Page 77 of The Sniper

We collapsed, tangled, sweat-soaked, her head on my chest, my arms tight around her, heart pounding like I’d fought a war and won.

She was everything—bold, fierce, claiming me with every touch, every moan, rewriting my world with her fire.

I loved it—her power, her hunger, the way she’d taken me, marked me, made me hers in ways I’d never imagined.

If war was coming—and it was, Department 77’s shadow closing in—I’d gorge on her now, every second, every taste, before the world tried to rip us apart.

I held her, her fingers tracing my skin, and knew she was my only thought—the only thing that mattered, her breath, her heat, her bold, beautiful claim.

War could wait.

For now, she was mine.

And I was hers.

21

HALLIE MAE

It was the next day.

The first day I’d set foot outside without feeling like I might fall apart if someone looked at me too long. The sun was high, the air thick with summer heat, and Grace House stood steady on its corner like it hadn’t watched a man die not a week ago.

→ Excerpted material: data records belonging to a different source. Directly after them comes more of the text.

Definition codec_staking_instruction : codec StakingInstruction :=
  codec_variants
    [mkVariant (codec_uint 8) InitializePool (fun i => match i with InitializePool x => Some x | _ => None end);
     mkVariant (codec_pair (codec_uint 8) (codec_pair codec_tier (codec_pair codec_bool codec_bool)))
       (fun '(a, (t, (c, l))) => Stake a t c l)
       (fun i => match i with Stake a t c l => Some (a, (t, (c, l))) | _ => None end);
     mkVariant (codec_uint 8) Unstake (fun i => match i with Unstake x => Some x | _ => None end);
     mkVariant codec_unit (fun _ => ClaimRewards) (fun _ => Some tt);
     mkVariant (codec_pair codec_pubkey (codec_uint 8)) (fun '(v, c) => Delegate v c)
       (fun i => match i with Delegate v c => Some (v, c) | _ => None end);
     mkVariant codec_unit (fun _ => ToggleAutoCompound) (fun _ => Some tt);
     mkVariant codec_unit (fun _ => MintStPrism) (fun _ => Some tt);
     mkVariant (codec_uint 8) BurnStPrism (fun i => match i with BurnStPrism x => Some x | _ => None end);
     mkVariant (codec_uint 8) Slash (fun i => match i with Slash x => Some x | _ => None end);
     mkVariant codec_unit (fun _ => UpdateRewards) (fun _ => Some tt)]
    staking_instruction_index.

Lemma codec_tier_laws : codec_laws codec_tier.
Proof. apply codec_enum_laws; [repeat constructor; set_solver|simpl; lia]. Qed.
#[local] Hint Resolve codec_tier_laws : codec.
#[local] Hint Extern 1 (0 < _)%nat => lia : codec.

Lemma tier_in t : t ∈ tiers.
Proof. destruct t; set_solver. Qed.

Lemma codec_staking_pool_laws : codec_laws codec_staking_pool.
Proof. apply codec_iso_laws; [by intros []|by intros (?&?&?&?&?&?&?&?&?&?)|]. auto 20 with codec. Qed.
Lemma codec_staking_pool_size : c_size codec_staking_pool StakingPool_LEN.
Proof. codec_size. Qed.
Lemma codec_staking_pool_wf p : well_typed p <-> c_wf codec_staking_pool p.
Proof. unfold well_typed, StakingPool_well_typed. codec_wf. Qed.

Lemma codec_stake_laws : codec_laws codec_stake.
Proof. apply codec_iso_laws; [by intros []|by intros (?&?&?&?&?&?&?&?&?&?&?&?&?&?)|]. auto 20 with codec. Qed.
Lemma codec_stake_size : c_size codec_stake StakeAccount_LEN.
Proof. codec_size. Qed.
Lemma codec_stake_wf k : well_typed k <-> c_wf codec_stake k.
Proof. unfold well_typed, StakeAccount_well_typed. pose proof (tier_in (sk_lock_tier k)). codec_wf. Qed.

Lemma codec_staking_instruction_laws : codec_laws codec_staking_instruction.
Proof.
  apply codec_variants_laws; [simpl; lia|repeat apply Forall_cons_2; simpl; auto 10 with codec| |].
  - intros [|[|[|[|[|[|[|[|[|[|]]]]]]]]]] v a [= <-]; simpl in a;
      repeat match goal with x : _ * _ |- _ => destruct x | x : unit |- _ => destruct x end; done.
  - intros [] v a [= <-]; simpl; by intros [= <-].
Qed.
Lemma codec_staking_instruction_wf i : well_typed i <-> c_wf codec_staking_instruction i.
Proof. destruct i; unfold well_typed; simpl; try done; try (pose proof (tier_in lock_tier)); codec_wf. Qed.

#[global] Instance pool_borsh : Borsh StakingPool := borsh_of_codec codec_staking_pool.
#[global] Instance pool_borsh_laws : BorshLaws StakingPool := borsh_of_codec_laws _ codec_staking_pool_laws codec_staking_pool_wf.
#[global] Instance pool_borsh_sized : BorshSized StakingPool StakingPool_LEN :=
  borsh_of_codec_sized _ _ codec_staking_pool_size codec_staking_pool_wf.
#[global] Instance stake_borsh : Borsh StakeAccount := borsh_of_codec codec_stake.
#[global] Instance stake_borsh_laws : BorshLaws StakeAccount := borsh_of_codec_laws _ codec_stake_laws codec_stake_wf.
#[global] Instance stake_borsh_sized : BorshSized StakeAccount StakeAccount_LEN :=
  borsh_of_codec_sized _ _ codec_stake_size codec_stake_wf.
#[global] Instance staking_instruction_borsh : Borsh StakingInstruction := borsh_of_codec codec_staking_instruction.
#[global] Instance staking_instruction_borsh_laws : BorshLaws StakingInstruction :=
  borsh_of_codec_laws _ codec_staking_instruction_laws codec_staking_instruction_wf.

I parked down the street, taking a breath before getting out.

It wasn’t fear that kept me in the car that extra minute. It was the weight of everything I’d carried since the last time I’d walked through those doors. A weight that felt heavier in daylight.

The gunfire.

The screams.

Noah’s eyes from across the chaos.

And then—my daddy.

Gone.

Just like that.

Like all the years of sermons and softness and secondchances couldn’t shield him from the kind of horror I thought only happened in the movies.

I pressed a hand to my stomach, like I could settle the storm still churning low and constant. Then I opened the door.

Inside, Grace House looked the same—worn linoleum, the soft scuff of kids’ shoes on the hallway floor, the distant thud of a basketball in the rec room. It smelled like lemon cleaner and hope, the kind that still clung to the walls no matter how many holes had been patched over.

“Hallie Mae?”

I turned at the sound of my name, and there she was—Josie.

Same high ponytail. Same oversized sweatshirt, even in the summer. Same heart in her voice that made you feel like maybe not all good things had been lost.

“Oh, my God,” she breathed, hurrying toward me, arms wide. “I wasn’t sure you’d come back.”

I let her hug me, and something in my chest cracked open just enough to let the tears sting.

“Of course, I came back,” I said, voice thick. “It’s Grace House.”

She pulled back, eyes scanning my face like she didn’t quite believe I was standing there. “I heard about your dad,” she said, voice softer now. “I didn’t want to reach out and say the wrong thing, but … I’m so sorry.”